I love you, Brian. =o)

Tuesday, September 06, 2005

truths & half-truths

To me, there's no such thing as a half-truth; they’re as good as lies.

For example, it’s like someone in a chat room telling a little girl, “yes, I’m young...” and leaving out, “young at heart.” Or asking A/S/L (age/sex/location) and someone replying, “17/F/Canada…” leaving out, “40 years ago I was 17, which is when I had my sex change in Canada.”

I’ll be honest; I’m pretty anal when it comes to people telling me lies and “half-truths”. I like to give people the benefit of the doubt that what they’re saying is true all the time... so when I find out they’ve lied to me, it makes me feel like I’ve wasted my time fully trusting them. But another problem is that I’m very gullible and I give my trust to everyone until they lose it... please don’t make things difficult by lying.

“White lies.” I don’t like those either. If I ask you how you are and you tell me you’re okay when you face tells me otherwise, how am I supposed to react?
1. This tells me you might be lying.
2. It tells me you either don’t trust me enough to tell me what’s wrong or you just don’t want me to worry about you, which is already too late because I’ll worry about you even more now that you won’t tell me what the problem is.
3. You have one less person who can pray for you and give you support and be there for you.
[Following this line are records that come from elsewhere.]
Lemma walk clean orig n : forall cs pre st junk res fuel,
  (length cs <= n)%nat -> orig = pre ++ cs -> 0 ∉ cs -> Forall name_ok st -> junk_ok clean junk -> (st = [] -> head junk <> Some SLASH) ->
  (length cs < length junk)%nat -> no_parent clean (components cs []) -> (length cs < fuel)%nat ->
  walked clean (foldl enter st (components cs [])) res (virtual_loop fuel (orig ++ [0]) (Z.of_nat (length pre)) true (body st ++ SLASH :: junk) (Z.of_nat (S (length (body st)))) res).
Proof.
  induction n as [|n IH]; intros cs pre st junk res fuel Hn Ho Hz Hst Hj Hhd Hlen Hnp Hf.
  { destruct cs as [|c cs]; [|cbn in Hn; lia]. rewrite app_nil_r in Ho. subst pre. apply walk_end; [done|lia|done|done]. }
  destruct (split_path cs) as (comp & Hcs & Hsplit). assert (Hcz : 0 ∉ comp) by (destruct Hsplit as [[<- _]|(rest & -> & _)]; [done|]; intros Hin; apply Hz, elem_of_app; by left).
  (* what follows the component *)
  assert (Hnext : forall rest st' junk' res' fuel', cs = comp ++ SLASH :: rest -> components cs [] = comp :: components rest [] -> Forall name_ok st' -> junk_ok clean junk' ->
    (st' = [] -> head junk' <> Some SLASH) -> (length rest < length junk')%nat -> (length rest < fuel')%nat ->
    walked clean (foldl enter st' (components rest [])) res' (virtual_loop fuel' (orig ++ [0]) (Z.of_nat (length pre + length comp + 1)) true (body st' ++ SLASH :: junk') (Z.of_nat (S (length (body st')))) res')).
  { intros rest st' junk' res' fuel' Hr Hco Hst' Hj' Hhd' Hl' Hf'. subst cs. rewrite length_app in Hn. cbn [length] in Hn.
    replace (length pre + length comp + 1)%nat with (length (pre ++ comp ++ [SLASH])) by (rewrite !length_app; cbn; lia).
    apply IH; try done; [lia|by rewrite Ho, <- !app_assoc| |].
    - intros Hin. apply Hz, elem_of_app. right. by right.
    - intros Hcl Hin. apply (Hnp Hcl). rewrite Hco. by right. }
  destruct fuel as [|fuel]; [lia|].
  destruct (decide (comp = [])) as [->|Hc0]; [|destruct (decide (comp = [DOT])) as [->|Hc1]; [|destruct (decide (comp = [DOT; DOT])) as [->|Hc2]]].
  - destruct Hsplit as [[-> Hco]|(rest & Hr & Hco)]; rewrite Hco; cbn [foldl].
    + rewrite app_nil_r in Ho. subst pre. apply walk_end; [done|lia|done|done].
    + rewrite (slash_again orig res fuel pre rest) by (by rewrite Ho, Hr). subst cs. cbn [app length] in *.
      replace (S (length pre)) with (length pre + 0 + 1)%nat by lia. apply Hnext; try done; [lia|lia].
  - destruct Hsplit as [[-> Hco]|(rest & Hr & Hco)]; rewrite Hco; cbn [foldl].
    + rewrite (dot_step orig res fuel pre []) by done. apply walk_end; [rewrite Ho, length_app; cbn; lia|cbn in Hf; lia|done|done].
    + rewrite (dot_step orig res fuel pre (SLASH :: rest)) by (done || by rewrite Ho, Hr). subst cs. cbn [app length] in *.
      replace (S (S (length pre))) with (length pre + 1 + 1)%nat by lia. apply Hnext; try done; [lia|lia].
  - destruct clean; [exfalso; apply (Hnp eq_refl); destruct Hsplit as [[_ Hco]|(rest & _ & Hco)]; rewrite Hco; by left|].
    assert (Hpar : exists junk' res', to_parent (body st ++ SLASH :: junk) (Z.of_nat (S (length (body st)))) res =
        Done (body (removelast st) ++ SLASH :: junk', Z.of_nat (S (length (body (removelast st)))), res') /\ junk_ok false junk' /\ head junk' <> Some SLASH /\ (length junk <= length junk')%nat /\ Forall name_ok (removelast st)).
    { destruct st as [|c st _] using rev_ind.
      - destruct junk as [|j junk]; [by destruct Hj|]. exists (j :: junk), (cut_parent res). cbn. rewrite to_parent_root by (intros ->; by apply Hhd). split; [done|]. split; [done|]. split; [by apply Hhd|]. split; [lia|constructor].
      - apply Forall_app in Hst as [Hst Hc]. rewrite Forall_singleton in Hc. destruct Hc as (Hne & Hs & Hcz0). rewrite removelast_last, body_snoc, <- app_assoc. cbn [app].
        replace (Z.of_nat (S (length (body st ++ SLASH :: c)))) with (Z.of_nat (length (body st) + length c + 2)) by (rewrite length_app; cbn; lia). rewrite to_parent_pop by done.
        exists (replicate (length c) 0 ++ SLASH :: junk), res. split; [done|]. destruct Hj as (Hj0 & Hj1 & Hj2). split; [split; [by destruct c|split]|].
        + rewrite last_app_cons, last_cons, Hj1. by destruct junk.
        + apply Forall_app. split; [apply Forall_replicate; by left|]. constructor; [by right|done].
        + split; [by destruct c|]. split; [rewrite length_app, length_replicate; cbn; lia|done]. }
    destruct Hpar as (junk' & res' & Hpar & Hj' & Hhd' & Hlj & Hst').
    assert (He : enter st [DOT; DOT] = removelast st) by (unfold enter; rewrite bool_decide_false by (intros [|]; done); by rewrite bool_decide_true).
    destruct Hsplit as [[-> Hco]|(rest & Hr & Hco)]; rewrite Hco; cbn [foldl]; rewrite He.
    + rewrite (dotdot_step orig res fuel pre []) by done. rewrite Hpar. cbn [obind]. apply (walked_weaken false _ _ res'); [done|]. apply walk_end; [rewrite Ho, length_app; cbn; lia|cbn in Hf; lia|done|done].
    + rewrite (dotdot_step orig res fuel pre (SLASH :: rest)) by (done || by rewrite Ho, Hr). rewrite Hpar. cbn [obind]. apply (walked_weaken false _ _ res'); [done|]. subst cs. cbn [app length] in *.
      replace (3 + length pre)%nat with (length pre + 2 + 1)%nat by lia. apply Hnext; try done; [lia|lia].
  - assert (Hname : name_ok comp) by done. assert (Hst' : Forall name_ok (st ++ [comp])) by (apply Forall_app; split; [done|by rewrite Forall_singleton]).
    assert (Hcl : (length comp < length junk)%nat) by (destruct Hsplit as [[-> _]|(rest & -> & _)]; [done|]; rewrite length_app in Hlen; cbn in Hlen; lia).
    assert (Hlj : length (take (length comp) junk) = length comp) by (rewrite length_take; lia). pose proof (junk_drop clean junk (length comp) Hj Hcl) as Hjd.
    rewrite <- (take_drop (length comp) junk) at 1. set (j1 := take (length comp) junk) in *. set (j2 := drop (length comp) junk) in *.
    replace (body st ++ SLASH :: j1 ++ j2) with ((body st ++ [SLASH]) ++ j1 ++ j2) by (by rewrite <- app_assoc).
    replace (S (length (body st))) with (length (body st ++ [SLASH])) by (rewrite length_app; cbn; lia).
    assert (Hsp : forall tl, tl = [] \/ head tl = Some SLASH -> true = true -> ~ special (comp ++ tl)) by (intros; by apply not_special).
    destruct Hsplit as [[-> Hco]|(rest & Hr & Hco)]; rewrite Hco; cbn [foldl]; rewrite enter_name by done.
    + replace (S fuel) with (length comp + (S fuel - length comp))%nat by lia.
      rewrite (copy_run orig res comp _ pre [] true (body st ++ [SLASH]) j1 j2); [|by rewrite app_nil_r|done|apply Hsp; by left|done|done].
      rewrite <- app_assoc. cbn [app]. rewrite body_name. destruct (junk_zero clean j2 Hjd) as (j & Hzj & Hj0).
      apply (walk_stop _ _ _ _ _ _ j); [rewrite Ho, length_app; lia|lia|done|done|by destruct st|intros Hclean; rewrite Hj0 by done; lia].
    + subst cs. rewrite length_app in Hf, Hlen. cbn [length] in Hf, Hlen. replace (S fuel) with (length comp + S (fuel - length comp))%nat by lia.
      rewrite (copy_run orig res comp _ pre (SLASH :: rest) true (body st ++ [SLASH]) j1 j2); [|done|done|apply Hsp; by right|done|done].
      assert (Hj2 : length j2 = (length junk - length comp)%nat) by (unfold j2; apply length_drop).
      destruct j2 as [|j j3] eqn:Ej2; [cbn in Hj2; lia|]. destruct (exists_last Hc0) as (c' & x & Hcx).
      assert (Hx : x <> SLASH) by (intros ->; apply Hcs; rewrite Hcx; apply elem_of_app; right; by left).
      replace ((body st ++ [SLASH]) ++ comp ++ j :: j3) with ((body st ++ SLASH :: c') ++ x :: j :: j3) by (rewrite Hcx, <- !app_assoc; done).
      replace (length (body st ++ [SLASH]) + length comp)%nat with (S (length (body st ++ SLASH :: c'))) by (rewrite Hcx, !length_app; cbn; lia).
      replace (length pre + length comp)%nat with (length (pre ++ comp)) by (by rewrite length_app).
      rewrite (slash_step orig res (fuel - length comp) (pre ++ comp) rest) by (try done; by rewrite Ho, <- app_assoc).
      replace ((body st ++ SLASH :: c') ++ x :: SLASH :: j3) with (body (st ++ [comp]) ++ SLASH :: j3) by (rewrite body_snoc, Hcx, <- !app_assoc; cbn [app]; by rewrite <- ?app_assoc).
      replace (S (S (length (body st ++ SLASH :: c')))) with (S (length (body (st ++ [comp])))) by (rewrite body_snoc, Hcx, !length_app; cbn; rewrite length_app; cbn; lia).
      replace (S (length (pre ++ comp))) with (length pre + length comp + 1)%nat by (rewrite length_app; lia). cbn [length] in Hj2.
      apply Hnext; try done; [|by destruct st|lia|lia]. apply (junk_drop clean (j :: j3) 1 Hjd). cbn. lia.
Qed.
Also, if I ask you if I look okay in some item of clothing, but in fact, I look like road-kill – tell me please! I’d rather know the truth and I’ll be thankful for your honesty. Oh, which reminds me, for those who can’t handle the truth - suck it up and move on... it’s not worth your time or energy to have negative feelings lingering over what someone said to you that was truthful. In fact, it takes a lot more courage to tell someone the truth than a lie, thus be appreciative of what you hear.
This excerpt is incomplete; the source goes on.